__Brief__: Beneath this task are records; print exactly the stretch of them from the line with "(** * Paste-to-upload" through the line with "- A JavaScript string", both ends included.

[Stored data entries]
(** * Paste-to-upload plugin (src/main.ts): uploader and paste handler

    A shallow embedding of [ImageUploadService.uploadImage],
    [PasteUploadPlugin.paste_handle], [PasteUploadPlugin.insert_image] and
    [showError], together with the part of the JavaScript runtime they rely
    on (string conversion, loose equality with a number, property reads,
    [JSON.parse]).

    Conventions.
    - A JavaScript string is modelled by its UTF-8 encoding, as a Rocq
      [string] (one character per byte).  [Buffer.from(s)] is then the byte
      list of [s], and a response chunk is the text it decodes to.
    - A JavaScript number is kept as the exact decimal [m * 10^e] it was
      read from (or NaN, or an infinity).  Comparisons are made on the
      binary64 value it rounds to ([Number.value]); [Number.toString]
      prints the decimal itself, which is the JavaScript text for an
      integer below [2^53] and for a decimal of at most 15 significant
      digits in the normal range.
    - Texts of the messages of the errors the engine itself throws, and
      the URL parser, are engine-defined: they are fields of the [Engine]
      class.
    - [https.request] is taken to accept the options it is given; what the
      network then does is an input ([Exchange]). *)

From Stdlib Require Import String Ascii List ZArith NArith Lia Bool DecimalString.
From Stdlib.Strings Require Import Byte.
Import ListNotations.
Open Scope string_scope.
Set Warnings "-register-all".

---

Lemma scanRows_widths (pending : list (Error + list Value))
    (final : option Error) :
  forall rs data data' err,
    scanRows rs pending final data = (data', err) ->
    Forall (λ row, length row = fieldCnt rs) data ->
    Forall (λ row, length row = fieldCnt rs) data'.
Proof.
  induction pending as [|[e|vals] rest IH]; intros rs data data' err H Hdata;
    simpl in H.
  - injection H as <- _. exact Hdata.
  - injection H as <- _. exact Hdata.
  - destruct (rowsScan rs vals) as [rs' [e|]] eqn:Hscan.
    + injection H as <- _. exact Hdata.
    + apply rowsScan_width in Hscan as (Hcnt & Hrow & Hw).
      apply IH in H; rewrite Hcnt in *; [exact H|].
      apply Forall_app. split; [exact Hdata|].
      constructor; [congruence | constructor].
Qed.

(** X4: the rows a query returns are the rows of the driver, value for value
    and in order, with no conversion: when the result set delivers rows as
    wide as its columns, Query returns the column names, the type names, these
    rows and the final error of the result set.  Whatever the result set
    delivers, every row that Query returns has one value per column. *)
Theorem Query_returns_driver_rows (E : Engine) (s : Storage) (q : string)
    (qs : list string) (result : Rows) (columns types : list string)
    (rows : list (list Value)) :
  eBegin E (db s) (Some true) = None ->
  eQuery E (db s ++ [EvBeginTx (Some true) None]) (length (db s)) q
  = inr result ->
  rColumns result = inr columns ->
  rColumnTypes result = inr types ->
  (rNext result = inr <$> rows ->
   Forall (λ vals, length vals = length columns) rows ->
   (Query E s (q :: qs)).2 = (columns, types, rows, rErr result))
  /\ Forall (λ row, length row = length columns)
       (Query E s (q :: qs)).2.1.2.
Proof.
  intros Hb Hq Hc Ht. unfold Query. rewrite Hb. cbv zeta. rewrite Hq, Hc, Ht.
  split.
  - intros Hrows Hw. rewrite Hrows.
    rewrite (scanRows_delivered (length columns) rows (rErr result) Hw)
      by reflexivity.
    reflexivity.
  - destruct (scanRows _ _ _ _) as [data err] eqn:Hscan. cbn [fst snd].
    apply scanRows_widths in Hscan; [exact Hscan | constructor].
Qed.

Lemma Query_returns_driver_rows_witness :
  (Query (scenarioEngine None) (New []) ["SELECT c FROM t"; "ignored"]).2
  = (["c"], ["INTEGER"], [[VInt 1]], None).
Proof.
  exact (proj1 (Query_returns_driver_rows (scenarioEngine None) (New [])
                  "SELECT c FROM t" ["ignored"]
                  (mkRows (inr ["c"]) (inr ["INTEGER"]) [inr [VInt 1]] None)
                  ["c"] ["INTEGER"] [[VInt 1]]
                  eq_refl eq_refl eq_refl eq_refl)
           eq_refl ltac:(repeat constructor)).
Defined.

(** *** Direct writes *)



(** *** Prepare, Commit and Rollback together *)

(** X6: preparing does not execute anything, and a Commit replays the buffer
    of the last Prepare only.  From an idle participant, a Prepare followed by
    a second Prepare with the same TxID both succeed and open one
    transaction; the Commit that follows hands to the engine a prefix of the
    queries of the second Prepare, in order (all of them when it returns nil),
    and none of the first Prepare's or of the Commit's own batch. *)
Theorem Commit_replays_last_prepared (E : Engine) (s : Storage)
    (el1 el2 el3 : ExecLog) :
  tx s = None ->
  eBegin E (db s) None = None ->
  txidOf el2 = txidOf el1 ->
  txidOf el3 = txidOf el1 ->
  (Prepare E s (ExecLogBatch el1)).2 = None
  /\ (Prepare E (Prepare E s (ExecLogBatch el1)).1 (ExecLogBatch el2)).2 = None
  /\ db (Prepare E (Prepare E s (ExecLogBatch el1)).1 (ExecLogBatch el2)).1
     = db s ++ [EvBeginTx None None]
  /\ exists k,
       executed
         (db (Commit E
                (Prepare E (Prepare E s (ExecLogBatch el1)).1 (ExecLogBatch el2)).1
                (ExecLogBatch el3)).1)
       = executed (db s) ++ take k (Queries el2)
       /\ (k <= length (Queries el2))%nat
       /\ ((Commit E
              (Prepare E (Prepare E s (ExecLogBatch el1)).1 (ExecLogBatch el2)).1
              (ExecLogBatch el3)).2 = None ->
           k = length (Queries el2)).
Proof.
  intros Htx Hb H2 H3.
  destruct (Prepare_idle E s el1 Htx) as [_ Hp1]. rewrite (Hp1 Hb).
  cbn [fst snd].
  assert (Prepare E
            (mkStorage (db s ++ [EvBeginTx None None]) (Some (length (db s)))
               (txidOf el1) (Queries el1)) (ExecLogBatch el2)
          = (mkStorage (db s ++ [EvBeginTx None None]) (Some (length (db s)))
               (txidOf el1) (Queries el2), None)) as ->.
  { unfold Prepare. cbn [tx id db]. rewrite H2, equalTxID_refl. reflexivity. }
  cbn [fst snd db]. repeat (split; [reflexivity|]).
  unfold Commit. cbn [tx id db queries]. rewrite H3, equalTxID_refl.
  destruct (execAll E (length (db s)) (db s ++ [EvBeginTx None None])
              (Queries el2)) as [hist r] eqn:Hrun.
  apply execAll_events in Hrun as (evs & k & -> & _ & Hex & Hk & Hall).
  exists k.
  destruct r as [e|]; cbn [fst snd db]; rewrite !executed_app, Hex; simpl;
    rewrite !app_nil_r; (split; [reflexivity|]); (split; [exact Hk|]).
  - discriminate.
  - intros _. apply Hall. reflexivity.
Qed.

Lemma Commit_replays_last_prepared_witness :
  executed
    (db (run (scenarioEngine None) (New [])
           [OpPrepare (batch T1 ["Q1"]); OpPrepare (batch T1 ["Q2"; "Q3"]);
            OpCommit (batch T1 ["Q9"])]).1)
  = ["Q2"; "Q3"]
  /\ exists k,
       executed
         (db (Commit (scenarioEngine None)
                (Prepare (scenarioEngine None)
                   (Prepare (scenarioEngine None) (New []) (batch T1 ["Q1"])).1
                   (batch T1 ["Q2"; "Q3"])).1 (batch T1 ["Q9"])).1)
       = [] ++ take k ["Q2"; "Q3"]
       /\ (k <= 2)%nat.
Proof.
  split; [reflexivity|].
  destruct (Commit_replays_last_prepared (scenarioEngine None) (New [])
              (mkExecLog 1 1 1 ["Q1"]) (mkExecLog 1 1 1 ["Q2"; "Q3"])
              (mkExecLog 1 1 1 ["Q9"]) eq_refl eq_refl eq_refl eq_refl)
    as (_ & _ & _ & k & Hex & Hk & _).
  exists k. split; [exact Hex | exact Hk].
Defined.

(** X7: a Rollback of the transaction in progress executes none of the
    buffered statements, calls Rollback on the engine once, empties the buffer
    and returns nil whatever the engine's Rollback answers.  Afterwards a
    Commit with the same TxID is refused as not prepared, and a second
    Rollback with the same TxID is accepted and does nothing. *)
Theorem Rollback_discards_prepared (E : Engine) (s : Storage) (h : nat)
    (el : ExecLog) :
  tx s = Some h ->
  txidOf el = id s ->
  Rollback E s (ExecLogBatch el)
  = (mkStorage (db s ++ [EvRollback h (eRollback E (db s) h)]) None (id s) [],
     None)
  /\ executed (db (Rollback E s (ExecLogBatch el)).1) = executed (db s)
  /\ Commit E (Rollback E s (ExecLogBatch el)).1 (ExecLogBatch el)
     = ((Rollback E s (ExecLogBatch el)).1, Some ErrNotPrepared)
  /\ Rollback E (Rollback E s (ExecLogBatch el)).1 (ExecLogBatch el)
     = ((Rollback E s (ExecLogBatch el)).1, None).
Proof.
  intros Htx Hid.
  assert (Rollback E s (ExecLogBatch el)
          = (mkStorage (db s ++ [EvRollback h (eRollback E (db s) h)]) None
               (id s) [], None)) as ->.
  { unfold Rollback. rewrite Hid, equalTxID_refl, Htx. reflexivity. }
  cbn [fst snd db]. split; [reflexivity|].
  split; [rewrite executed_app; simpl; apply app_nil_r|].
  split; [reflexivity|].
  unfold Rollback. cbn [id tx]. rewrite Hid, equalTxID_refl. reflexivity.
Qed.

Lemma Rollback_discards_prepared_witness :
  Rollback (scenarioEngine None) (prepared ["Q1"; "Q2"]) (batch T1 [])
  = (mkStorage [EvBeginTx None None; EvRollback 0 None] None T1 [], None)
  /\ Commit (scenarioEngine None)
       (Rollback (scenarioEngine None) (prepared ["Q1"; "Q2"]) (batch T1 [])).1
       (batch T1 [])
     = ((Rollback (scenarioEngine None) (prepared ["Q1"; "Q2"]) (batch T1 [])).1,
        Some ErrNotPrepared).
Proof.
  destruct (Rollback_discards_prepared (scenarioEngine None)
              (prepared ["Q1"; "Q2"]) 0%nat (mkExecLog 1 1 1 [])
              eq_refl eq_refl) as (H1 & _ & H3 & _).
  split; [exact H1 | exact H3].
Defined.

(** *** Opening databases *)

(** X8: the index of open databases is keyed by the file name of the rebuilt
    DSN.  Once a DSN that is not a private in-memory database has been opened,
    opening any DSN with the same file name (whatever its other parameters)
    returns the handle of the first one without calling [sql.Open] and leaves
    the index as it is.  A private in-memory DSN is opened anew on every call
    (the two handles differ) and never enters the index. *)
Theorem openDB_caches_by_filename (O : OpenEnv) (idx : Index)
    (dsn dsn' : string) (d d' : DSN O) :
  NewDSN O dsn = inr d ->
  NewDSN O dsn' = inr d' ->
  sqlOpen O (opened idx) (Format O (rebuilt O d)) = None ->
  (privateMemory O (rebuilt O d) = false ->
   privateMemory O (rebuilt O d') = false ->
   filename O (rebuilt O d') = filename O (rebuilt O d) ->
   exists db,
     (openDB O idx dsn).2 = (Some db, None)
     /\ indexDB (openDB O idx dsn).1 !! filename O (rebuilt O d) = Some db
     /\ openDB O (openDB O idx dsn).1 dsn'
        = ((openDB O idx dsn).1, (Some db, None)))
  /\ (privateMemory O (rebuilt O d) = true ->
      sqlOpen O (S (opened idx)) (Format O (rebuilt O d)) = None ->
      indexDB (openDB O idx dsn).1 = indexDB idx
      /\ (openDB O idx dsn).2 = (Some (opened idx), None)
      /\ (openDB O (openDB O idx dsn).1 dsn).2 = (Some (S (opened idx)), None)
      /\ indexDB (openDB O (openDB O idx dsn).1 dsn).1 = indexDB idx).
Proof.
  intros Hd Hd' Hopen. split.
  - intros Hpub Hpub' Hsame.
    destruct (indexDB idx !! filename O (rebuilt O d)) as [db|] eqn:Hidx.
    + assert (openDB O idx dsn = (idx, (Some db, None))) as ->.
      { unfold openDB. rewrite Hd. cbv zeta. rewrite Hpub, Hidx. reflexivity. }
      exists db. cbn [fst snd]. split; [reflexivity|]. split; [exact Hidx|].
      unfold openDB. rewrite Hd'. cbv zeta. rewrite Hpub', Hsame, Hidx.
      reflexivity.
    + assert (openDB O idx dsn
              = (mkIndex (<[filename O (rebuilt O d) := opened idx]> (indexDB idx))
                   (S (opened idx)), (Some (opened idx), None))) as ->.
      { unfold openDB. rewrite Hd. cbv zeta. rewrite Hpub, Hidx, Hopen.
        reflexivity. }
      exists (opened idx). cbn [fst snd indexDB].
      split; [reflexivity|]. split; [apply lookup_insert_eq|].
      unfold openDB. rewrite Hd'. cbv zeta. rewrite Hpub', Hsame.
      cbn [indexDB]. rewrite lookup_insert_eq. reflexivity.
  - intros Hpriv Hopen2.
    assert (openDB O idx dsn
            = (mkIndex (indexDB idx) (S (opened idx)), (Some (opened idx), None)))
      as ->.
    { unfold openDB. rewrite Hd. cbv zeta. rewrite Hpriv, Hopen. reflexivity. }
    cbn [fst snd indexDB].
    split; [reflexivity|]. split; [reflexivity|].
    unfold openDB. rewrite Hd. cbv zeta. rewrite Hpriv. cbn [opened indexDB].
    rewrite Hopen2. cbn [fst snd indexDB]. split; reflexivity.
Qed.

__Worked solution__:
(** * Paste-to-upload plugin (src/main.ts): uploader and paste handler

    A shallow embedding of [ImageUploadService.uploadImage],
    [PasteUploadPlugin.paste_handle], [PasteUploadPlugin.insert_image] and
    [showError], together with the part of the JavaScript runtime they rely
    on (string conversion, loose equality with a number, property reads,
    [JSON.parse]).

    Conventions.
    - A JavaScript string is modelled by its UTF-8 encoding, as a Rocq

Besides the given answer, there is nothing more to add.